犯罪被害者の法哲学

犯罪被害・刑罰・裁判員制度・いじめ・過労死などの問題について、法哲学(主に哲学)の視点から、考えたことを書いて参ります。

ある日の刑事弁護人の日記 その68

2013-10-30 22:45:46 | 国家・政治・刑罰

 打ち合わせは1時間半ほどで終わった。依頼者と父親は、事務所に来た時よりも数段明るい顔をして帰ってゆく。私は例によって、問題の核心を避けたまま茶番劇の練習を大真面目で済ませたことへの虚脱感に襲われる。その空白ですら、依頼者から手土産の高級和菓子を頂いたことへの感謝の念などが目の前で入り混じり、私自身でも純粋な論理の把握はかなり難しくなっている。

 遺された者においては、その遺された者の内心を忖度されて慰謝されたところで、筋違い以外の何物でもない。生きている者の胸が張り裂け続けることができるのは、その内心が語られるべき者が生き続けていないからである。人間には「人の身になる」という能力がある。そして、現在の目の前の人間だけではない、過去に遡って自分以外の者の心情を想像することが可能である。

 ……痛い。何が起きたのか。わからない。車にはねられたのか。目が回る。全身が痛い。助けて下さい。死にたくない。何が起きたのか。とにかく助けてほしい。痛い。早くして下さい。死にたくない。何があったのか。死ぬのか。教えてほしい。頼みます。どうなっているのか。わからない。救急車はまだか。死にたくない。これは抽象論などではない。紛れもないこの地球上の事実なのだ。
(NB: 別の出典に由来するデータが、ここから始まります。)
(* ===== verification/_CoqProject ===== *)
-Q . S2P
Prelude.v
GoFloat.v
StableSort.v
GoStrings.v
GoTime.v
Values.v
Expression.v
FilterPrint.v
FilterEval.v
FilterSQL.v
Utf8.v
Transport.v
Model.v
Stats.v
Registry.v
Json.v
JsonParse.v
Store.v
Writer.v
WriterInv.v
Cleanup.v
Retention.v
Ingest.v
Workers.v
Pvqa.v
Alarm.v
Drops.v
Wav.v
Rows.v
Serialize.v
Csv.v
Queries.v
Api.v
Static.v
AlarmSource.v
Config.v
Translate.v
Dsn.v
Assembly.v
Url.v
Web.v
Views.v
Markdown.v
Pages.v
Schema.v
Subscriber.v
Notify.v
Mux.v
Server.v
Daemon.v
Bus.v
 死とは何か。私はなぜか、大学の哲学の最初の授業で聞いた「アキレスと亀のパラドックス」の理論を思い起こす。学問的な哲学研究者からは的外れだと笑われるだろうが、アキレスが亀を追い越せないのは、まさに事故の被害者の内心の動きであると思う。そして、加害者の注意義務違反の過失と被害者の死を法律的に論じたとき、アキレスは簡単に亀を追い越してしまうのだと思う。